Police investigating clashes outside Chinese consulate in Manchester says ‘number of offences’ identified

The Greater Manchester police, which is investigating clashes that took place at the Chinese consulate last month, said it identified “a number of offences including assaults and public order offences”.

Police said their team of investigators has been gathering a range of evidence “including CCTV, police body-worn video, mobile phone footage, and witness statements from as many people involved as possible” to understand what actually happened on 16 October outside the Chinese consulate in Manchester.

The police statement did not elaborate on the exact “number of offences” that took place that day, but highlighted the incident of a man in his 30s who was left “with several minor physical injuries after being allegedly assaulted in the Consulate grounds”.

The man, who had earlier been identified as Bob Chan, was allegedly assaulted on consulate grounds. He had said he was part of a peaceful pro-Hong Kong democracy rally outside the consulate.

Mr Chan, who has lived in the city since leaving Hong Kong, was seized by a group of men after putting up posters outside the building criticising China’s president, Xi Jinping.

In a statement, a senior police official, Chris Sykes said: “We’re continuing to gain a clearer understanding of the timeline of events that led to an initially peaceful protest escalating in the way it did, and this has seen us identify a number of offences and potential suspects and victims.”

Mr Chan told the Press Association at the time that he thought he “might be beaten to death because once you’re through the gates, anything can happen. There’s nothing the police can do because they’re not supposed to go through the gate.”

He claimed he was left with cuts and bruises all over his body, and a senior diplomat was accused of being involved.
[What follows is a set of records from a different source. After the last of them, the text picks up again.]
(** X24: the development proxy sends every request made under the
    prefix of a backend to the address that the rows of that backend
    carry in their ids, with the prefix turned into /api: the login and
    the alarm list of both prefixes reach the very paths that the
    single-backend component asks for, which its own proxy passes on
    unchanged to 10.2.1.100. *)
Theorem proxy_reaches_tagged_backend (f : FromIp) (rest : string) (o : Opts) :
  Vite.route Vite.proxyTwo (prefixPath (prefixOf f) ++ rest)
  = Some ("https://" ++ fromIpStr f, "/api" ++ rest)
  /\ Vite.route Vite.proxyTwo (loginUrl (prefixOf f))
     = Some ("https://" ++ fromIpStr f, Single.loginUrl)
  /\ Vite.route Vite.proxyTwo (alarmsUrl (prefixOf f) o)
     = Some ("https://" ++ fromIpStr f, Single.alarmsUrl o)
  /\ Vite.route Vite.proxyOne Single.loginUrl
     = Some ("https://" ++ fromIpStr ip100, Single.loginUrl)
  /\ Vite.route Vite.proxyOne (Single.alarmsUrl o)
     = Some ("https://" ++ fromIpStr ip100, Single.alarmsUrl o).
Proof.
  assert (Hr : forall r, Vite.route Vite.proxyTwo (prefixPath (prefixOf f) ++ r)
                         = Some ("https://" ++ fromIpStr f, "/api" ++ r)).
  { intros r. destruct f; unfold Vite.route, Vite.proxyTwo; cbn [Vite.context
      Vite.target Vite.rewrite prefixOf prefixPath fromIpStr].
    - replace (String.prefix "/api69" ("/api100" ++ r)) with false by reflexivity.
      rewrite prefix_app. unfold Vite.replacePrefix. rewrite stripPrefix_app.
      reflexivity.
    - rewrite prefix_app. unfold Vite.replacePrefix. rewrite stripPrefix_app.
      reflexivity. }
  split; [apply Hr|].
  split; [unfold loginUrl; apply Hr|].
  split; [unfold alarmsUrl; apply Hr|].
  split; [reflexivity|].
  unfold Single.alarmsUrl.
  change "/api/v3/alarms/" with ("/api/v3" ++ "/alarms/").
  rewrite append_assoc.
  unfold Vite.route, Vite.proxyOne; cbn [Vite.context Vite.target Vite.rewrite].
  rewrite prefix_app. reflexivity.
Qed.

End UrlFacts.

(** ** A round and what was on screen before *)

Section RoundAgainFacts.
Import Async Alarms.
Context `{Platform}.

(** X25: what a round leaves depends on the state before it only
    through the filters, the sort and the auto-refresh switch: rows,
    comments, status and countdown of before play no part.  So a second
    round that gets the same answers and finds the same localStorage
    changes nothing. *)
Theorem round_forgets_the_past (w : World) (ls : Storage) (st1 st2 : State)
  (Hf : filters st1 = filters st2)
  (Hk : sortKey st1 = sortKey st2)
  (Hd : sortDir st1 = sortDir st2)
  (Ha : autoRefresh st1 = autoRefresh st2) :
  fetchData w ls st1 = fetchData w ls st2
  /\ fetchData w ls (fst (fetchData w ls st1)) = fetchData w ls st1.
Proof.
  assert (Hsame : forall a b, filters a = filters b -> sortKey a = sortKey b ->
                    sortDir a = sortDir b -> autoRefresh a = autoRefresh b ->
                    fetchData w ls a = fetchData w ls b).
  { intros a b E1 E2 E3 E4. rewrite !fetchData_run.
    assert (Ho : fetchData_opts a = fetchData_opts b)
      by (unfold fetchData_opts; rewrite E1; reflexivity).
    rewrite Ho. f_equal.
    destruct a, b. cbn [filters sortKey sortDir autoRefresh] in E1, E2, E3, E4.
    subst. reflexivity. }
  split; [apply Hsame; assumption|].
  apply Hsame; rewrite fetchData_run; reflexivity.
Qed.

End RoundAgainFacts.

Lemma round_forgets_the_past_witness :
  Alarms.filters (Alarms.setRows [undatedRow] Alarms.initialState)
  = Alarms.filters Alarms.initialState
  /\ Alarms.fetchData (H:=Host.utc) Sample.only100 None
       (Alarms.setRows [undatedRow] Alarms.initialState)
     = Alarms.fetchData (H:=Host.utc) Sample.only100 None Alarms.initialState.
Proof.
  split; [reflexivity|].
  apply (round_forgets_the_past (H:=Host.utc) Sample.only100 None
           (Alarms.setRows [undatedRow] Alarms.initialState) Alarms.initialState);
    reflexivity.
Defined.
Zheng Xiyuan, the diplomat, was seen in footage pulling Mr Chan’s hair and yanking him into the Chinese consulate in Manchester.

“This is a sensitive but, importantly, an objective investigation that will involve us working for as long as required to speak to all those concerned to achieve as many answers as we possibly can, and we will continue to provide updates where necessary in due course,” Mr Sykes said.

Earlier this month, Apsana Begum, a member of parliament from the Poplar and Limehouse constituency, wrote to the Secretary of State for foreign affairs, James Cleverly, to emphasise the need to protect the right to protest and free expression.

“I am conscious that these events have taken place outside of my constituency,” she wrote.

“However, given that I have received representations from constituents fearful that what happened outside the consulate in Manchester is not an isolated incident and given the Chinese Embassy in Poplar and Limehouse, I would be most grateful for any update as to exactly what will happen to consular officials who have been properly identified as being involved in this incident?” she asked.

Ms Begum also demanded to know “what steps will he take to avoid a repeat of this shocking incident” and added that the right to protest and principle of free expression was important, as was “the protection of those who have fled repression in other countries”.